How to Choose the Safest Helmets 

How to Choose the Safest Helmets 

(CONTRIBUTED POST FOR NORTH AMERICAN READERS)

Riding a motorcycle is one of the most exciting things you can do in your life. Nothing can compare with the feeling of the road under your wheels and the wind gliding around your body. When you think about the acronym ATGATT, which stands for All The Gear All The Time, the first thing that you would think about is the helmet as your most important piece of motorcycle safety gear. According to statistics from 2015, 740 people would still be alive today if they were wearing a helmet. The good news is that as many as 1,772 people are still alive today because they practiced safe riding habits and wore their helmet. So, the importance of wearing a helmet should not be understated. Are all helmets safe? When buying the safest helmet, keep these things in mind. 
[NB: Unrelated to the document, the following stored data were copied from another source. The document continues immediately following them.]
(** * The claims *)

(** C1 (the code departs from the claim): POST /flights is claimed to answer
    201 with the stored record for every valid payload and 400 on an
    identifier collision.  In the code the handler starts by reading
    [flight.id], an attribute [FlightCreate] does not have: for every payload
    and every state of the stores it ends with AttributeError, which the
    application answers with status 500, and nothing is stored. *)
Theorem C1_create_flight_raises_attribute_error env (flight : FlightCreate.t) w :
  create_flight env flight w = (inl (AttributeError "FlightCreate" "id"), w) ∧
  http_status (POST_flights flight) (create_flight env flight w).1 = 500%N ∧
  create_flight env0 ua1250 empty_world =
    (inl (AttributeError "FlightCreate" "id"), empty_world).
Proof. by rewrite !create_flight_run. Qed.

(** C2, as stated, fails: a payload that gives a field as an explicit null
    (here [{"firstName": null}] for a stored passenger) makes the update end
    with a validation error instead of returning a record; so does the empty
    payload for a stored flight whose arrivalTime is the default None. *)
Lemma C2_null_field_counterexample :
  passengers one_passenger !! 7%N = Some ada_read ∧
  update_passenger env0 7%N null_first_name one_passenger =
    (inl (ValidationError "PassengerRead"), one_passenger) ∧
  (¬ ∃ new, (update_passenger env0 7%N null_first_name one_passenger).1 = inr new) ∧
  flights no_arrival_world !! 9%N = Some no_arrival ∧
  (¬ ∃ new, (update_flight env0 9%N empty_update no_arrival_world).1 = inr new).
Proof.
  rewrite update_passenger_run, update_flight_run.
  repeat split; try done; by intros [new Hnew].
Qed.
Lemma set_scalers_complete_or_unset : forall df w w' r,
  set_scalers df w = (w', r) ->
  complete_or_unset (self w) -> complete_or_unset (self w').
Proof.
  intros df w w' r H Hc. destruct r as [[] | e].
  - apply set_scalers_attributes in H
      as (ids & data & Xf & target & xt & stock &
          _ & _ & _ & _ & _ & _ & B1 & B2 & B3 & B4 & B5 & _).
    right. exists {| classes_ := np_unique (map py_str stock) |}.
    do 3 eexists. rewrite B1, B2, B3, B4, B5. cbn [classes_].
    rewrite nunique_np_unique. repeat split; try reflexivity.
    apply sorted_NoDup, np_unique_sorted.
  - pose proof H as H'. apply set_scalers_any in H as (_ & _ & _ & Hsame).
    destruct (Hsame e eq_refl) as [Ec En].
    apply set_scalers_keeps_set in H' as (K1 & K2 & K3).
    destruct Hc
      as [[C1 C2] | (enc & ids & rs & ts & C1 & C0 & C2 & C3 & C4 & C5)].
    + left. rewrite Ec, En. auto.
    + right.
      destruct (not_None_Some _ (K1 ltac:(congruence))) as (ids' & I1).
      destruct (not_None_Some _ (K2 ltac:(congruence))) as (rs' & I2).
      destruct (not_None_Some _ (K3 ltac:(congruence))) as (ts' & I3).
      exists enc, ids', rs', ts'. rewrite Ec, En. repeat split; assumption.
Qed.

Lemma after_call_complete_or_unset : forall w c,
  complete_or_unset (self w) -> complete_or_unset (self (after_call w c)).
Proof.
  intros w [df | df | p | df vb tb | d] Hc; cbn [after_call].
  - destruct (set_scalers df w) as [w' r] eqn:H. cbn [fst].
    eapply set_scalers_complete_or_unset; eassumption.
  - destruct (transform_inputs df w) as [w' r] eqn:H.
    apply transform_inputs_run in H as (Hs & _). cbn [fst]. now rewrite Hs.
  - destruct (format_predictions p w) as [w' r] eqn:H.
    apply format_predictions_any in H as (Hs & _). cbn [fst]. now rewrite Hs.
  - revert Hc. unfold split_data. msimpl.
    repeat (mdestruct; rewrite <- ?app_assoc in *; cbn [app] in * );
      try (cbn [fst self]; intros Hc; exact Hc).
    match goal with
    | |- context [set_scalers ?l ?w0] =>
        destruct (set_scalers l w0) as [w1 r1] eqn:Hs
    end.
    intros Hc.
    apply set_scalers_complete_or_unset in Hs; [| exact Hc].
    destruct r1 as [[] | e]; exact Hs.
  - exact Hc.
Qed.

Lemma after_calls_complete_or_unset : forall calls w,
  complete_or_unset (self w) ->
  complete_or_unset (self (after_calls w calls)).
Proof.
  unfold after_calls.
  induction calls as [| c calls IH]; intros w Hw; [exact Hw |].
  cbn [fold_left]. apply IH. now apply after_call_complete_or_unset.
Qed.
Lemma NewElf_image_invariant_witness :
  exists img,
    NewElf noTrie (mkSlice armImage []) ∅ = ([armNotice], Ret (Some img, None))
    /\ contents img = mkSlice armImage []
    /\ (arch img = 32 \/ arch img = 64)
    /\ programHeaderTableOffset img = 0.
Proof.
  eexists. split; [vm_compute; reflexivity|].
  match goal with
  | |- contents ?img = _ /\ _ =>
      destruct (NewElf_image_invariant noTrie (mkSlice armImage []) ∅ [armNotice] img)
        as (Hc & Ha & _ & Hp & _)
  end.
  - vm_compute. reflexivity.
  - split; [exact Hc|]. split; [exact Ha | exact Hp].
Defined.

Lemma NewElf_hint_ignored_witness :
  snd (NewElf noTrie (mkSlice scenarioImage []) ∅)
    = snd (NewElf noTrie (mkSlice scenarioImage []) {["---thumb" := "true"]}).
Proof.
  apply NewElf_hint_ignored. vm_compute. congruence.
Defined.

Lemma InstructionStream_whole_chunks_witness :
  exists instructionStream,
    InstructionStream (TrieNode := unit)
      (mkElf 32 "little" (Some ARM) (mkSlice armImage []) 0 None)
      [mkSegment 0x8000 0x54 8] = Ret instructionStream
    /\ length instructionStream = 2%nat.
Proof.
  refine (InstructionStream_whole_chunks (TrieNode := unit)
            (mkElf 32 "little" (Some ARM) (mkSlice armImage []) 0 None) ARM
            [mkSegment 0x8000 0x54 8] eq_refl _ _).
  - vm_compute. reflexivity.
  - constructor; [|constructor]. split; [|reflexivity].
    repeat split; vm_compute; congruence.
Defined.

Lemma opcodes_have_instruction_width_witness :
  Forall (fun ins => String.length (Op ins) = 8%nat)
    [mkInstruction "0110a0e1" 0x8000; mkInstruction "1eff2fe1" 0x8004].
Proof.
  apply (opcodes_have_instruction_width (TrieNode := unit)
           (mkElf 32 "little" (Some ARM) (mkSlice armRemainder []) 0 None) ARM
           [mkSegment 0x8000 0x54 5] _ eq_refl).
  vm_compute. reflexivity.
Defined.

Lemma InstructionStream_panics_beyond_capacity_witness :
  InstructionStream (TrieNode := unit)
      (mkElf 64 "little" (Some X86) (mkSlice oversizedSegment []) 0 None)
      [mkSegment 0x400000 0 4; mkSegment 0x1000 0x78 0x100]
    = Panic SliceBoundsOutOfRange.
Proof.
  apply (InstructionStream_panics_beyond_capacity (TrieNode := unit) _ X86);
    [reflexivity|].
  apply Exists_cons_tl, Exists_cons_hd. vm_compute. reflexivity.
Defined.

Lemma no_executable_entry_rejected_witness :
  NewElf noTrie (mkSlice dataOnly []) ∅
    = ([], Ret (None, Some (New "no executable segments found"))).
Proof.
  refine (proj2 (no_executable_entry_rejected noTrie (mkSlice dataOnly []) ∅
            64 "little" []
            (mkElf 64 "little" (Some X86) (mkSlice dataOnly []) 0 None)
            0x40 56 1 eq_refl eq_refl eq_refl eq_refl eq_refl eq_refl
            ltac:(discriminate) _)).
  intros k Hk. assert (k = 0) by lia. subst k.
  exists 6. split; reflexivity.
Defined.
(** ** Termination for every threshold

    Below zero no pixel is within the threshold, so a fill stores to its
    seed and stops after one sweep. *)

Lemma visit_negative bg value t st d :
  t < 0 →
  fs_img (visit bg value t st d) = fs_img st ∧
  fs_new (visit bg value t st d) = fs_new st.
Proof.
  intros Ht. destruct d as [x y]. unfold visit.
  destruct (bool_decide ((x, y) ∈ fs_full st) || (x <? 0) || (y <? 0));
    [done|].
  destruct (getpixel (fs_img st) (x, y)) as [p|]; [|done].
  pose proof (color_diff_nonneg p bg).
  destruct (Z.leb_spec (color_diff p bg) t); [lia|done].
Qed.

Lemma sweep_negative bg value t edge : ∀ st,
  t < 0 →
  fs_img (sweep bg value t st edge) = fs_img st ∧
  fs_new (sweep bg value t st edge) = fs_new st.
Proof.
  assert (Hround : ∀ l st, t < 0 →
            fs_img (foldl (visit bg value t) st l) = fs_img st ∧
            fs_new (foldl (visit bg value t) st l) = fs_new st).
  { induction l as [|d l IH]; intros st Ht; simpl; [done|].
    destruct (IH (visit bg value t st d) Ht) as [-> ->].
    by apply visit_negative. }
  unfold sweep. induction edge as [|c edge IH]; intros st Ht; simpl; [done|].
  destruct (IH (foldl (visit bg value t) st (neighbours c)) Ht) as [-> ->].
  by apply Hround.
Qed.

Lemma floodfill_negative img s value t :
  t < 0 →
  ∃ img', floodfill img s value t = Some img' ∧
          width img' = width img ∧ height img' = height img ∧
          length (data img') = length (data img).
Proof.
  intros Ht. unfold floodfill, floodfill_in.
  destruct (getpixel img s) as [bg|]; [|eauto].
  destruct (color_diff value bg <=? t); [eauto|].
  exists (putpixel img s value).
  split; [|auto using width_putpixel, height_putpixel, length_putpixel].
  change (2 + length (data img))%nat with (S (S (length (data img)))).
  cbn [flood_loop].
  destruct (decide (({[ s ]} : gset coord) = ∅)) as [He|_].
  { exfalso. apply (not_elem_of_empty (C := gset coord) s).
    rewrite <- He. by apply elem_of_singleton. }
  destruct (sweep_negative bg value t (elements ({[ s ]} : gset coord))
              (FillState (putpixel img s value) ∅ ∅) Ht) as [-> ->].
  simpl. by destruct (decide ((∅ : gset coord) = ∅)).
Qed.
(** * htmlnode: searching and traversing parsed HTML

    A shallow embedding of [htmlnode.go] (package [htmlnode]) together
    with the properties its specification states about the comparator,
    the ancestor-chain matcher, the pattern compiler and the depth-first
    traversal primitives.

    The Go code works on a graph of [html.Node] structures linked by
    pointers.  The embedding keeps that graph: a heap maps locations to
    node records and a pointer is an optional location ([None] is Go's
    [nil]).  Loops whose termination depends on the shape of the graph
    take a fuel argument and return [None] when it runs out.

    The file has two parts.  The first holds the definitions: the data
    model, the functions of the package in the order of the source, the
    abstract trees with the invariants that relate them to the heap,
    and the example heaps.  The second holds the properties: the
    comparator and the matcher, the pattern compiler, [Next] on a tree,
    [Flatten], [Prev] as [Next] on the mirror image, [PrintTree], and
    the properties instantiated at the examples. *)

From Stdlib Require Import ZArith Ascii String.
From stdpp Require Import gmap strings list fin_maps.

Local Open Scope Z_scope.

(* ================================================================== *)
(** * Data model: [html.Node] and the heap                             *)
(* ================================================================== *)

(** [html.NodeType], a [uint32] with six constants declared with
    [iota]: [ErrorNode] is 0 and [DoctypeNode] is 5.  [OtherType k]
    stands for the value [6 + k], which is none of the six. *)
Inductive NodeType :=
  | ErrorNode
  | TextNode
  | DocumentNode
  | ElementNode
  | CommentNode
  | DoctypeNode
  | OtherType (k : N).

#[global] Instance NodeType_eq_dec : EqDecision NodeType.
Proof. solve_decision. Defined.

(** [html.Attribute]: a namespace, a key and a value.  The namespace
    field is called [Namespace] in Go as well; here it takes a prefix
    because record projections share one name space. *)
Record Attribute := mkAttribute {
  AttrNamespace : string;
  Key : string;
  Val : string
}.

#[global] Instance Attribute_eq_dec : EqDecision Attribute.
Proof. solve_decision. Defined.

#[global] Instance Attribute_countable : Countable Attribute.
Proof.
  refine (inj_countable'
            (fun a => (AttrNamespace a, Key a, Val a))
            (fun t => mkAttribute t.1.1 t.1.2 t.2) _).
  by intros [].
Defined.

(** Locations of allocated nodes; a pointer [*html.Node] is either
    [nil] or a location. *)
Definition loc := positive.
Definition ptr := option loc.

(** [html.Node].  [Type] is a reserved word, hence [Type_].  The field
    [DataAtom], which the package never reads, is left out. *)
Record Node := mkNode {
  Parent : ptr;
  FirstChild : ptr;
  LastChild : ptr;
  PrevSibling : ptr;
  NextSibling : ptr;
  Type_ : NodeType;
  Data : string;
  Namespace : string;
  Attr : list Attribute
}.

(** The zero value of [html.Node]: what [&html.Node{}] allocates. *)
Definition zeroNode : Node :=
  mkNode None None None None None ErrorNode "" "" [].

#[global] Instance Node_inhabited : Inhabited Node := populate zeroNode.

Abbreviation heap := (gmap loc Node).

(** Reading through a non-nil pointer.  A Go pointer never dangles, so
    the value chosen outside the heap's domain is immaterial; it is the
    zero node. *)
Definition deref (h : heap) (l : loc) : Node := default zeroNode (h !! l).

(** [&html.Node{...}]: allocation at a location not yet in use. *)
Definition alloc (h : heap) (nd : Node) : heap * loc :=
  let l := fresh (dom h) in (<[l := nd]> h, l).

(* ================================================================== *)
(** * Compare                                                          *)
(* ================================================================== *)

(** The first loop of [Compare]: the set [am] of the attributes of
    [n1], a [map[html.Attribute]struct{}] in the source. *)
Definition attr_set (attrs : list Attribute) : gset Attribute :=
  foldl (fun am a => {[ a ]} ∪ am) ∅ attrs.

(** The second loop: return false at the first attribute of [n2] that
    is not a key of [am]. *)
Fixpoint attrs_in (am : gset Attribute) (attrs : list Attribute) : bool :=
  match attrs with
  | [] => true
  | a :: attrs' => if bool_decide (a ∈ am) then attrs_in am attrs' else false
  end.

Definition Compare (h : heap) (n1 n2 : ptr) : bool :=
  match n1, n2 with
  | Some l1, Some l2 =>
      let a := deref h l1 in
      let b := deref h l2 in
      if negb (bool_decide (Type_ a = Type_ b))
         || negb (bool_decide (Data a = Data b))
         || negb (bool_decide (Namespace a = Namespace b))
      then false
      else attrs_in (attr_set (Attr a)) (Attr b)
  | _, _ => false
  end.

(* ================================================================== *)
(** * Match                                                            *)
(* ================================================================== *)

(** The loop of [Match] followed by its two final returns.  Each turn
    of the loop that moves to the parents uses one unit of fuel. *)
Fixpoint Match (fuel : nat) (h : heap) (n1 n2 : ptr) : option bool :=
  match n1, n2 with
  | Some l1, Some l2 =>
      if negb (Compare h n1 n2) then Some false
      else match fuel with
           | O => None
           | S fuel' =>
               Match fuel' h (Parent (deref h l1)) (Parent (deref h l2))
           end
  | None, Some _ => Some false
  | _, _ => Some true
  end.

(** The parent chain of a pointer: the node itself, then its parent, up
    to and including the node whose [Parent] is nil. *)
Inductive chain (h : heap) : ptr -> list loc -> Prop :=
  | chain_nil : chain h None []
  | chain_cons l ls :
      chain h (Parent (deref h l)) ls -> chain h (Some l) (l :: ls).

(* ================================================================== *)
(** * Leaf                                                             *)
(* ================================================================== *)

Section Collaborators.

(** Go's [error] values, the parser of [golang.org/x/net/html] and
    the [io.Writer] handed to [PrintTree] are outside the package.
    The parser receives the heap, the fragment and the context node
    and returns the heap it leaves behind, the roots and an error;
    [Fprintf] receives the state of the writer and the formatted
    text. *)
Variable error : Type.
Variable ParseFragment :
  heap -> string -> loc -> heap * list ptr * option error.
Variable W : Type.
Variable Fprintf : W -> string -> W * option error.
(** [fmt.Sprintf("%#v", s)]: the Go-syntax rendering of a string. *)
Variable Sprintf_v : string -> string.

(** [for n.FirstChild != nil { n = n.FirstChild }]. *)
Fixpoint Leaf_descend (fuel : nat) (h : heap) (n : loc) : option loc :=
  match FirstChild (deref h n) with
  | None => Some n
  | Some c =>
      match fuel with
      | O => None
      | S fuel' => Leaf_descend fuel' h c
      end
  end.

Definition Leaf (fuel : nat) (h : heap) (fragment : string)
  : option (heap * ptr) :=
  let '(h1, ctx) :=
    alloc h (mkNode None None None None None ElementNode "" "" []) in
  let '(h2, ns, err) := ParseFragment h1 fragment ctx in
  if (match err with Some _ => true | None => false end)
     || bool_decide (length ns = 0%nat)
  then
    let '(h3, e) :=
      alloc h2 (mkNode None None None None None ErrorNode "" "" []) in
    Some (h3, Some e)
  else
    match ns with
    | [] => None (* unreachable: [len(ns) == 0] was tested *)
    | None :: _ => Some (h2, None)
    | Some n :: _ =>
        match Leaf_descend fuel h2 n with
        | None => None
        | Some n' => Some (h2, Some n')
        end
    end.

(* ================================================================ *)
(** * Next and Prev                                                 *)
(* ================================================================ *)

(** The [for n.NextSibling == nil] loop of [Next] and the two returns
    after it.  [delta] is a Go [int]; it never leaves the range of a
    32-bit integer, because its absolute value is bounded by the
    length of a parent chain of nodes that are all resident in
    memory, so it is modelled by [Z] without wrap-around. *)
Fixpoint Next_ascend (fuel : nat) (h : heap) (root : ptr)
    (n : loc) (delta : Z) : option (ptr * Z) :=
  match NextSibling (deref h n) with
  | None =>
      match Parent (deref h n) with
      | None => Some (None, delta)
      | Some p =>
          if bool_decide (Some n = root) then Some (None, delta)
          else match fuel with
               | O => None
               | S fuel' => Next_ascend fuel' h root p (delta - 1)
               end
      end
  | Some s =>
      if bool_decide (Some n = root) then Some (None, delta)
      else Some (Some s, delta)
  end.

Definition Next (fuel : nat) (h : heap) (n root : ptr)
  : option (ptr * Z) :=
  match n with
  | None => Some (None, 0)
  | Some l =>
      match FirstChild (deref h l) with
      | Some c => Some (Some c, 0 + 1)
      | None => Next_ascend fuel h root l 0
      end
  end.

Fixpoint Prev_ascend (fuel : nat) (h : heap) (root : ptr)
    (n : loc) (delta : Z) : option (ptr * Z) :=
  match PrevSibling (deref h n) with
  | None =>
      match Parent (deref h n) with
      | None => Some (None, delta)
      | Some p =>
          if bool_decide (Some n = root) then Some (None, delta)
          else match fuel with
               | O => None
               | S fuel' => Prev_ascend fuel' h root p (delta - 1)
               end
      end
  | Some s =>
      if bool_decide (Some n = root) then Some (None, delta)
      else Some (Some s, delta)
  end.
Lemma field_descriptions_nonl (ds : list FieldDescriptor) :
  Forall (fun d => Forall (fun f => nonl f = true) (fd_fields d)) ds ->
  forall k v, field_descriptions ds !! k = Some v -> Forall (fun f => nonl f = true) v.
Proof.
  intros Hds k v. unfold field_descriptions. rewrite foldl_insert_lookup.
  destruct (last (filter _ ds)) as [d|] eqn:E.
  - intros [= <-]. apply last_Some_elem_of in E. apply list_elem_of_filter in E as [_ E].
    rewrite Forall_forall in Hds. apply Hds. exact E.
  - destruct (decide (k = sentinel_key)) as [->|Hne].
    + rewrite lookup_insert_eq. intros [= <-]. constructor.
    + rewrite lookup_insert_ne by congruence. rewrite lookup_empty. discriminate.
Qed.

(** X8: When the event [main] completes, the generator ended normally and
    the written file is its lines, one per event record, each followed by a
    newline. *)
Theorem events_main_lines (descriptions textEvents out : string)
  (H : main descriptions textEvents = Ok out) :
  exists ls, generateRustLines descriptions textEvents = GDone ls /\
    split_lines out = (ls ++ [""])%list /\ length ls = length (readTextEvents textEvents).
Proof.
  unfold main, write_lines in H.
  destruct (generateRustLines descriptions textEvents) as [ls|] eqn:G; [|discriminate].
  injection H as <-. exists ls. split; [reflexivity|].
  unfold generateRustLines, generate_from in G.
  destruct (readDescriptions descriptions) as [ds|] eqn:D; [|discriminate].
  assert (Hds := rd_loop_nonl (drop commentLines (split_lines descriptions)) RdDecl I).
  unfold readDescriptions in D. rewrite D in Hds. simpl in Hds.
  apply emit_all_done in G.
  assert (Hev := readTextEvents_loop_nonl (length (split_lines textEvents)) 0 _
                   (split_lines_nonl textEvents)).
  fold (readTextEvents_lines (split_lines textEvents)) in Hev.
  fold (readTextEvents textEvents) in Hev, G.
  split; [|symmetry; exact (Forall2_length _ _ _ G)].
  apply written_split.
  induction G as [|ev l evs ls Hl _ IH]; [constructor|].
  apply Forall_cons in Hev as [[Hn Hf] Hev]. constructor; [|exact (IH Hev)].
  exact (event_line_nonl _ ev l (field_descriptions_nonl ds Hds) Hn Hf Hl).
Qed.
(** X1.  With the default origin, on a box with positive dimensions, a
    requested rotation and/or translation (of one or three components) is
    carried out if and only if every box dimension is even; with an odd
    dimension the reshape of the coordinate grid raises. *)
Theorem resample_volume_default_origin_needs_even_box :
  forall interp vol r t order,
    r <> None \/ t <> None ->
    (forall tv, t = Some tv -> length tv = 3%nat \/ length tv = 1%nat) ->
    positive_shape vol = true ->
    (resample_volume interp vol r t None order <> None
     <-> even_shape vol = true).
Proof.
  intros interp vol r t order Hrt Ht Hp.
  destruct (resample_volume_default interp vol r t order Hrt Ht)
    as (coords & Hlen & ->).
  rewrite <- (default_grid_fits vol Hp), <- Hlen.
  destruct (Nat.eqb_spec (length coords) (size vol)) as [E|N].
  - split; [intros _; exact E | discriminate].
  - split; [intros H; now exfalso | intros E; contradiction].
Qed.

(** A 3x3x3 volume: the identity matrix cannot be applied. *)
Lemma resample_volume_default_origin_needs_even_box_witness :
  resample_volume nearest (mkarray (3, 3, 3)%nat (ramp 27))
                  (Some (Rot3x3 eye3)) None None 3 = None.
Proof.
  destruct (resample_volume nearest (mkarray (3, 3, 3)%nat (ramp 27))
              (Some (Rot3x3 eye3)) None None 3) eqn:E; [exfalso|reflexivity].
  assert (H : resample_volume nearest (mkarray (3, 3, 3)%nat (ramp 27))
                (Some (Rot3x3 eye3)) None None 3 <> None)
    by (rewrite E; discriminate).
  apply (resample_volume_default_origin_needs_even_box nearest
           (mkarray (3, 3, 3)%nat (ramp 27)) (Some (Rot3x3 eye3)) None 3%nat)
    in H.
  - discriminate H.
  - left. discriminate.
  - intros tv Htv. discriminate Htv.
  - reflexivity.
Defined.

Lemma meshgrid_xy_In (xs ys zs : vec) (p : vec) :
  In p (meshgrid_xy xs ys zs) -> exists x y z, p = [x; y; z].
Proof.
  unfold meshgrid_xy. intros H.
  apply in_flat_map in H as (y & _ & H).
  apply in_flat_map in H as (x & _ & H).
  apply in_map_iff in H as (z & <- & _). now exists x, y, z.
Qed.

Lemma Forall2_map_pointwise {A B} (R : B -> B -> Prop) (f g : A -> B) (l : list A) :
  (forall p, In p l -> R (f p) (g p)) -> Forall2 R (map f l) (map g l).
Proof.
  induction l as [|x l IH]; intros H; [constructor|].
  cbn [map]. constructor.
  - apply H. now left.
  - apply IH. intros p Hp. apply H. now right.
Qed.

Ltac veq_ring :=
  unfold veq, back_map, mat_vec, dotp, rows33, transpose33, v3list, eye3;
  cbn [map combine fold_right fst snd firstn skipn app];
  repeat (apply Forall2_cons; [ring|]); apply Forall2_nil.

(** X2.  Where [resample_volume] samples.  For a three-component origin
    [o], output voxels are filled, in C order, from the points
    [R.T.dot(g) + s] with [g] running over the "xy" grid about [o], [R] the
    3x3 block of [r] (identity if absent), and [s] the translation [t]
    itself when one is given (the origin then cancels out of the
    transform) and the origin [o] when none is given. *)
Theorem resample_volume_sampling_points :
  forall interp vol r t ox oy oz order v',
    r <> None \/ t <> None ->
    (forall tv, t = Some tv -> length tv = 3%nat) ->
    resample_volume interp vol r t (Some [ox; oy; oz]) order = Some v' ->
    exists coords,
      v' = mkarray (shape vol) (map (interp order vol) coords) /\
      Forall2 veq coords
              (map (back_map (rot_or_eye r)
                             (match t with Some tv => tv | None => [ox; oy; oz] end))
                   (grid_about ox oy oz)).
Proof.
  intros interp vol r t ox oy oz order v' Hrt Ht H.
  unfold resample_volume in H.
  destruct r as [m|], t as [tv|]; try (exfalso; destruct Hrt; congruence).
  all: cbv zeta in H.
  all: try (specialize (Ht tv eq_refl);
            destruct tv as [|tx [|ty [|tz [|? ?]]]]; try discriminate Ht;
            cbn [sub broadcast2 length Nat.eqb map combine fst snd set_col3 eye4
                 option_map firstn app] in H).
  all: try (destruct m as [ [[[[a b] c] [[d e] f]] [[g h] i]]
                          | [[[[a b] c] [[d e] f]] [[g h] i]] [[c0 c1] c2] ];
            cbn [rot_columns Nat.eqb rot_column3 v3list sub broadcast2 length
                 option_map map combine fst snd] in H).
  all: match type of H with
       | (if ?c then _ else _) = _ => destruct c; [|discriminate]
       end.
  all: injection H as <-; eexists; split; [reflexivity|].
  all: unfold vstack_ones; rewrite map_map; apply Forall2_map_pointwise.
  all: intros p Hp; apply meshgrid_xy_In in Hp as (x & y & z & ->).
  all: cbn [rot_or_eye rot_block eye3 set_block33 eye4 rows33 transpose33 v3list
            app skipn].
  all: veq_ring.
Qed.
Different Styles of Helmets

There are three main designs of helmets. The full face, ¾ face, and the ½ face helmets. The full-face design helmet is, without a doubt, the safest choice. 

Although the full face helmet seems bulky and heavy, it gives you complete protection from debris, bugs, and inclement weather. This type of helmet is also proven to absorb 50% of severe impacts in case of an accident. The chin bar will also protect your jaw from an unfortunate accident. 

Always go for a shell-built design when you are out to buy a new helmet. It protects your head and avoids direct contact with the road as its first line of defense. The next feature to consider is the impact-absorbing liner. The inner lining of the helmet provides comfort for the head and also cushions against impact in crashes. The last feature is the helmet’s chin strap. Helmets should be firmly strapped on so they can serve their purpose.

Manufacturers follow specific standards to ensure that they only produce top quality products. 

Motorcycle Helmet Safety Standards

One of the frequently used helmet standards in the US is the Snell Foundation certification, as they do a thorough test for helmets in all sports, most notably in professional motorsports. Here are some of the criteria they follow:

  • Impact Testing – This calculates the gravitational force or acceleration. The helmet is unacceptable if the maximum acceleration is more than the allowed value. 
  • Chin Bar Test – With the chin bar facing upward, the test helmet is attached to a base. A maximum downward deflection of the chin bar must not go over the required distance.
  • Shell Penetration Test – This test allows a striker to hit the helmet, but the helmet should withstand the impact of a sharp-pointed 3-kg object. No penetration or momentary contact should occur inside the helmet.
  • Positional Stability (Roll-Off) Test – This test requires a head form, mounted with straps and buckles, to obtain the best possible fit for the wearer. During the trial, slight movements of the helmet is acceptable. It, however, must not roll off the head form.
  • Dynamic Retention Test – Again, with a head form and with the chin strap securely placed under a device as a jaw. The ability to retain is measured by concurrently eliminating the 23 kg weight and replacing it with a 38 kg mass in a sudden fall. The test is considered failed if the helmet is not capable of holding up the applied mass.
  • Face Shield Penetration Test – Also known as a visor, the face shield is placed on to a test helmet and is shot along the midline. The face shield must have sufficient durability that can withstand the pellets. If these pellets manage to pass through the face shield, then it is not acceptable. 

Time to Replace Your Motorcycle Helmet

Presuming you have not replaced your helmet for five years and have not had any direct impacts that would affect the integrity of the helmet, it still might be time to shop for a new one. If an unfortunate accident happens and the helmet fails, you will likely need the services of a motorcycle accident lawyer. Manufacturers who fail to produce high-quality helmets that meet standards can be liable for accidents. 

When you’re out riding your motorcycle, always keep the acronym ATGATT in mind. Make sure that all your senses are heightened, and above all, wear a trustworthy helmet.